Like all other projects, the proposal for a nuclear explosion on the moon came from academia. Its author was the famous Soviet nuclear physicist Academician Yakov Borisovich Zeldovich. The main goal of the project is to prove to the whole world that the Soviet station has reached the surface of the moon. Zeldovich reasoned as follows. The station itself is very small and not a single astronomer on earth can detect its fall on the lunar surface. Even if you fill the station with explosives, no one on Earth will notice such an explosion. But if an atomic bomb is blown up on the lunar surface, then the whole world will see it and no one will have any more questions: did the Soviet station hit the moon or not? It was assumed that an atomic explosion on the moon would be accompanied by such a flash of light that it would easily be fixed by all earthly observatories.

Despite the abundance of opponents of such a project, he, like everyone else, was worked out in detail, and in the OKB-1 (design bureau of S.P. Korolev) even made a station layout. Its dimensions and weight were set by the nuclear scientists, who proceeded from the parameters of the then low-power atomic warheads. A container with a charge, like a naval mine, was all stuck with pins of fuses to ensure an explosion at any orientation of the station at the moment of contact with the surface of the Moon.
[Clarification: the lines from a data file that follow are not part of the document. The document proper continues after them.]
(** [for { ... }]: move shards from the most to the least heavily loaded group. *)
Fixpoint balance_loop (fuel : nat) (c : ShardConfig) : res ShardConfig :=
  match fuel with
  | O => Stop OutOfFuel
  | S fuel =>
      let '(mg, mn, lg, ln) := analyze c in
      if bool_decide (mn < ln + 2) then Ret c
      else balance_loop fuel (move_one mg lg (imap pair (Shards c)) c)
  end.

(** Every move lowers the sum of the squared loads, which starts at most at
    NShards^2: the loop needs no more iterations than that. *)
Definition rebalance_fuel : nat := S (NShards * NShards).

Definition Rebalance (c : ShardConfig) : res ShardConfig :=
  if bool_decide (Z.of_nat (size (Groups c)) < 1) then Ret (unassign_all c)
  else balance_loop rebalance_fuel (assign_unassigned c).

(** Does a server of [servers] already belong to a group of the configuration? *)
Definition shares_server (gs : gmap Tgid (list string)) (servers : list string) : bool :=
  existsb (λ '(_, xservers),
    existsb (λ s1, existsb (λ s2, bool_decide (s1 = s2)) servers) xservers)
    (map_to_list gs).

(** The loop of Join over its argument map, whose entries are given in the order
    of the iteration.  The result is the configuration, whether the loop returned
    false, and the variable [changed]. *)
Fixpoint Join_loop (servers : list (Tgid * list string)) (changed : bool)
    (cfg : ShardConfig) : res (ShardConfig * bool * bool) :=
  match servers with
  | [] => Ret (cfg, false, changed)
  | (gid, srvs) :: servers =>
      match Groups cfg !! gid with
      | Some _ => Ret (cfg, true, changed)
      | None =>
          if shares_server (Groups cfg) srvs then Stop LogFatal
          else Join_loop servers true (set_groups cfg (<[gid := srvs]> (Groups cfg)))
      end
  end.

Definition Join (servers : list (Tgid * list string)) (cfg : ShardConfig) :
    res (ShardConfig * bool) :=
  let* '(cfg, early, changed) := Join_loop servers false cfg in
  if early : bool then Ret (cfg, false)
  else if changed : bool then Ret (set_num cfg (i64 (Num cfg + 1)), true)
  else Stop LogFatal.

Fixpoint Leave_loop (gids : list Tgid) (changed : bool) (cfg : ShardConfig) :
    ShardConfig * bool * bool :=
  match gids with
  | [] => (cfg, false, changed)
  | gid :: gids =>
      match Groups cfg !! gid with
      | None => (cfg, true, changed)
      | Some _ => Leave_loop gids true (set_groups cfg (delete gid (Groups cfg)))
      end
  end.

Definition Leave (gids : list Tgid) (cfg : ShardConfig) : res (ShardConfig * bool) :=
  let '(cfg, early, changed) := Leave_loop gids false cfg in
  if early : bool then Ret (cfg, false)
  else if changed : bool then Ret (set_num cfg (i64 (Num cfg + 1)), true)
  else Stop LogFatal.

Definition JoinBalance (servers : list (Tgid * list string)) (cfg : ShardConfig) :
    res (ShardConfig * bool) :=
  let* '(cfg, ok) := Join servers cfg in
  if negb ok then Ret (cfg, false)
  else let* cfg := Rebalance cfg in Ret (cfg, true).

Definition LeaveBalance (gids : list Tgid) (cfg : ShardConfig) : res (ShardConfig * bool) :=
  let* '(cfg, ok) := Leave gids cfg in
  if negb ok then Ret (cfg, false)
  else let* cfg := Rebalance cfg in Ret (cfg, true).

(** (gid, servers, ok) for shard [sh]; a shard outside the array is a panic. *)
Definition GidServers (sh : Z) (cfg : ShardConfig) : res (Tgid * list string * bool) :=
  let* gid := slice_get (Shards cfg) sh in
  match Groups cfg !! gid with
  | Some srvs => Ret (gid, srvs, true)
  | None => Ret (gid, [], false)
  end.

Definition IsMember (gid : Tgid) (cfg : ShardConfig) : bool :=
  existsb (λ g, bool_decide (g = gid)) (Shards cfg).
Further layout of the case, fortunately, did not go. At the discussion stage, quite reasonable questions were posed about the safety of such a launch. No one was taken to guarantee the absolute reliability of the delivery of charge to the moon. If the launch vehicle had crashed on the first or second stages, the container with a nuclear bomb would fall on the territory of the USSR. If the third stage had not worked, the fall could have happened on the territory of other countries. And this would have caused unpleasant international consequences, which they sought to avoid. There could be other options for the consequences. The container could go into orbit around the Earth and get stuck there. And when no one could have fallen on whose heads he could later fall down. The prospect of missing the moon and sending a nuclear bomb on an eternal journey around the sun was also unpleasant.

There was another organizational and political problem. In order for the explosion to be fixed by foreign observatories, it was necessary to inform them in advance about the experiment. And how to do it, no one represented. In those years, any information about space research, apart from triumphant reports, was strenuously concealed from everyone and everything, and here it was necessary for the whole world to trumpet about their nuclear ambitions.

In the end, they decided to abandon the E-3 project. And the first to propose this was the one who initiated it - Academician Zeldovich.

E-3 Project


Subsequently, the E-3 index was assigned to the project, which provided for photographing the far side of the Moon with a higher resolution than the Luna-3 station did. Two launches were performed, 15 and 19 on April 1960. Both of them ended in an accident and no more launches were made within the project.